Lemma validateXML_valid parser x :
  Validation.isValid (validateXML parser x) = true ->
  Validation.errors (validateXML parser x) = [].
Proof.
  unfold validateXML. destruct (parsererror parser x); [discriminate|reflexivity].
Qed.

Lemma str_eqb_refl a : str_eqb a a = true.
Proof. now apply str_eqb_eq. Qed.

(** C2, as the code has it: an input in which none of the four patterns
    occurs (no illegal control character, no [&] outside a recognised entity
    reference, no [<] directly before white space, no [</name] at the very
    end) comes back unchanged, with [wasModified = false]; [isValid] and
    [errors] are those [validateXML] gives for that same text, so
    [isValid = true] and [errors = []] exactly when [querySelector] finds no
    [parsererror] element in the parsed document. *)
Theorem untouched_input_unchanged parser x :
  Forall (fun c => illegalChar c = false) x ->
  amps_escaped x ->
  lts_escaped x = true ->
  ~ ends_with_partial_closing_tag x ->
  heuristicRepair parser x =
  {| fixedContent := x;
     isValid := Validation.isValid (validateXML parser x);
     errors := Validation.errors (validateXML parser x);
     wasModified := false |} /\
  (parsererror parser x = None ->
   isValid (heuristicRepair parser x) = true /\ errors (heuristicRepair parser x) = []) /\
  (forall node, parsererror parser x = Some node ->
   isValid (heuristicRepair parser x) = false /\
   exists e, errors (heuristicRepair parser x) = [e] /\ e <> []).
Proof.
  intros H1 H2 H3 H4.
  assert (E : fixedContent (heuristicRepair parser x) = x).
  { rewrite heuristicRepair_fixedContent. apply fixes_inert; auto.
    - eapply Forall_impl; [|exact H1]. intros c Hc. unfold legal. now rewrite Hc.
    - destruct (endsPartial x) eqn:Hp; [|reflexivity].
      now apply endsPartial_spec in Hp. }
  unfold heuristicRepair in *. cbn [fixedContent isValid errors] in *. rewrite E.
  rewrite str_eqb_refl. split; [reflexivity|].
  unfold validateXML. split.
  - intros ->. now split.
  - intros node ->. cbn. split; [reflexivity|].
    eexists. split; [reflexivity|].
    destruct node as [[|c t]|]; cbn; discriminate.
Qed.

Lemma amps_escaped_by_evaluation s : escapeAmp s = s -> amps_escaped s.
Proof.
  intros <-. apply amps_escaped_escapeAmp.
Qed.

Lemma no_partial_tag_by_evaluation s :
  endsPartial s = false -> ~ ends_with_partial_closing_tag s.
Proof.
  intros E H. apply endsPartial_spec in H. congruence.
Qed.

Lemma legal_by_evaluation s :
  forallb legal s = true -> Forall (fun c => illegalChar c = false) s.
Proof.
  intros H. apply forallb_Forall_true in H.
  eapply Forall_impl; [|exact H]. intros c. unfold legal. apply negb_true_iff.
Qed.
▬▬▬
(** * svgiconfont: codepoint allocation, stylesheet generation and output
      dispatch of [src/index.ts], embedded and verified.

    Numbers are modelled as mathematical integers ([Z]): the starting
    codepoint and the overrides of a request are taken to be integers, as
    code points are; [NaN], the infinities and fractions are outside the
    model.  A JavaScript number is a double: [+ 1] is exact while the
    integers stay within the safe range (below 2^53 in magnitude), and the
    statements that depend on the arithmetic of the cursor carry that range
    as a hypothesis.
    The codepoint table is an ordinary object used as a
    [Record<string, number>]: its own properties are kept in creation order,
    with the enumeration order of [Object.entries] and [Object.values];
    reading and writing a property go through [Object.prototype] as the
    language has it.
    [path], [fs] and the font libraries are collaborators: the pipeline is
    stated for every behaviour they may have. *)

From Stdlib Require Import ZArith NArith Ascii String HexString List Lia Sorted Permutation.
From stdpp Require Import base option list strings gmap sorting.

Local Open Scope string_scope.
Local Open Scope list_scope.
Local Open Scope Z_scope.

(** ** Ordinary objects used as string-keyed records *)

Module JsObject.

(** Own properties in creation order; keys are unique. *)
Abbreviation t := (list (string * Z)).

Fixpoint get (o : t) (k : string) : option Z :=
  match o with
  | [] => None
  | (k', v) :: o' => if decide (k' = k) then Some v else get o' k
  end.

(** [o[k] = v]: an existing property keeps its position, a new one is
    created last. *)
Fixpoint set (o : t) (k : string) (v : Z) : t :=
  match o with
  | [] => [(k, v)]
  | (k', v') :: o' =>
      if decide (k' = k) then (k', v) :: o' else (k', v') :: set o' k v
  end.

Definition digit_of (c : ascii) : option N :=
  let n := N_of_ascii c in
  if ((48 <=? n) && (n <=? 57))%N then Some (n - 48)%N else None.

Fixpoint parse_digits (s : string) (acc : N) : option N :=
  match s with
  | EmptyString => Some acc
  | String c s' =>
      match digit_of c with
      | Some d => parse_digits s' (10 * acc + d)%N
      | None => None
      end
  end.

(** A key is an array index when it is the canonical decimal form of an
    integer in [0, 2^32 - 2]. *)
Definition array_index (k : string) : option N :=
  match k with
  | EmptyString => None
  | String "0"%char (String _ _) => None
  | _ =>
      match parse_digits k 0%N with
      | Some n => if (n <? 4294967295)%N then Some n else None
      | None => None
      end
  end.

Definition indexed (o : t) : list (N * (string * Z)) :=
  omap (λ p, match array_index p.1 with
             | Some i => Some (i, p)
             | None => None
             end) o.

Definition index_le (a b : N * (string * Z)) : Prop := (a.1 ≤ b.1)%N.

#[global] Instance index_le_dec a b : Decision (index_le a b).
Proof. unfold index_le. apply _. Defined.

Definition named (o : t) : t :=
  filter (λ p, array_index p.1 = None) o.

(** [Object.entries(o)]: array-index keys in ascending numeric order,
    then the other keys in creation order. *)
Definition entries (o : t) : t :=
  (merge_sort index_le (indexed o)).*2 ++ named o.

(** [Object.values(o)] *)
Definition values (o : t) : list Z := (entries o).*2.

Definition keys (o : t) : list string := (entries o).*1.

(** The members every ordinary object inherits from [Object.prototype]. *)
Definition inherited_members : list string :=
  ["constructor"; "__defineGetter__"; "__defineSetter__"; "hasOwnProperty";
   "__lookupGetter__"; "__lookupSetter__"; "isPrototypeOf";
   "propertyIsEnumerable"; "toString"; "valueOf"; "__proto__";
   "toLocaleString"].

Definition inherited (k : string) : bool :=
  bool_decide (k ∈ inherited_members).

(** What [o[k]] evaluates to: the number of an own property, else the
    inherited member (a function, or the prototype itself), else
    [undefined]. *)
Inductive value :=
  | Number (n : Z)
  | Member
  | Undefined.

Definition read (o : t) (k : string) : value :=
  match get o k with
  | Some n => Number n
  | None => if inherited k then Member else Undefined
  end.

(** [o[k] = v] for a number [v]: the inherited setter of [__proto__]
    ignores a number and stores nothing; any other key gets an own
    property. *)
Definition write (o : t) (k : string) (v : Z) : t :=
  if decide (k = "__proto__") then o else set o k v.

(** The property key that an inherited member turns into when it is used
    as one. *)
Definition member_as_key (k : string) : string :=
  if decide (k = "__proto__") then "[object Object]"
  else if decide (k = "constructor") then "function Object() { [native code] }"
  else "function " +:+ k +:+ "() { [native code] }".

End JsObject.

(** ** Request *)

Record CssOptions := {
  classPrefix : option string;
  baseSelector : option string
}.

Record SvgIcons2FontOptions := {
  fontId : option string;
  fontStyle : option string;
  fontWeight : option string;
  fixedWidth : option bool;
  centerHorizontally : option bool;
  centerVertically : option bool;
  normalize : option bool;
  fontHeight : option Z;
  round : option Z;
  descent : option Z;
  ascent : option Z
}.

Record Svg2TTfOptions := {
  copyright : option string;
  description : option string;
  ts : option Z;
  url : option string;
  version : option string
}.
▬▬▬
What you need to do:
Out of the entries above, write out only the lines between the line holding "Lemma validateXML_valid parser" and the line holding "fixedContent := x;", inclusive, each exactly as given.

Your response:
Lemma validateXML_valid parser x :
  Validation.isValid (validateXML parser x) = true ->
  Validation.errors (validateXML parser x) = [].
Proof.
  unfold validateXML. destruct (parsererror parser x); [discriminate|reflexivity].
Qed.

Lemma str_eqb_refl a : str_eqb a a = true.
Proof. now apply str_eqb_eq. Qed.

(** C2, as the code has it: an input in which none of the four patterns
    occurs (no illegal control character, no [&] outside a recognised entity
    reference, no [<] directly before white space, no [</name] at the very
    end) comes back unchanged, with [wasModified = false]; [isValid] and
    [errors] are those [validateXML] gives for that same text, so
    [isValid = true] and [errors = []] exactly when [querySelector] finds no
    [parsererror] element in the parsed document. *)
Theorem untouched_input_unchanged parser x :
  Forall (fun c => illegalChar c = false) x ->
  amps_escaped x ->
  lts_escaped x = true ->
  ~ ends_with_partial_closing_tag x ->
  heuristicRepair parser x =
  {| fixedContent := x;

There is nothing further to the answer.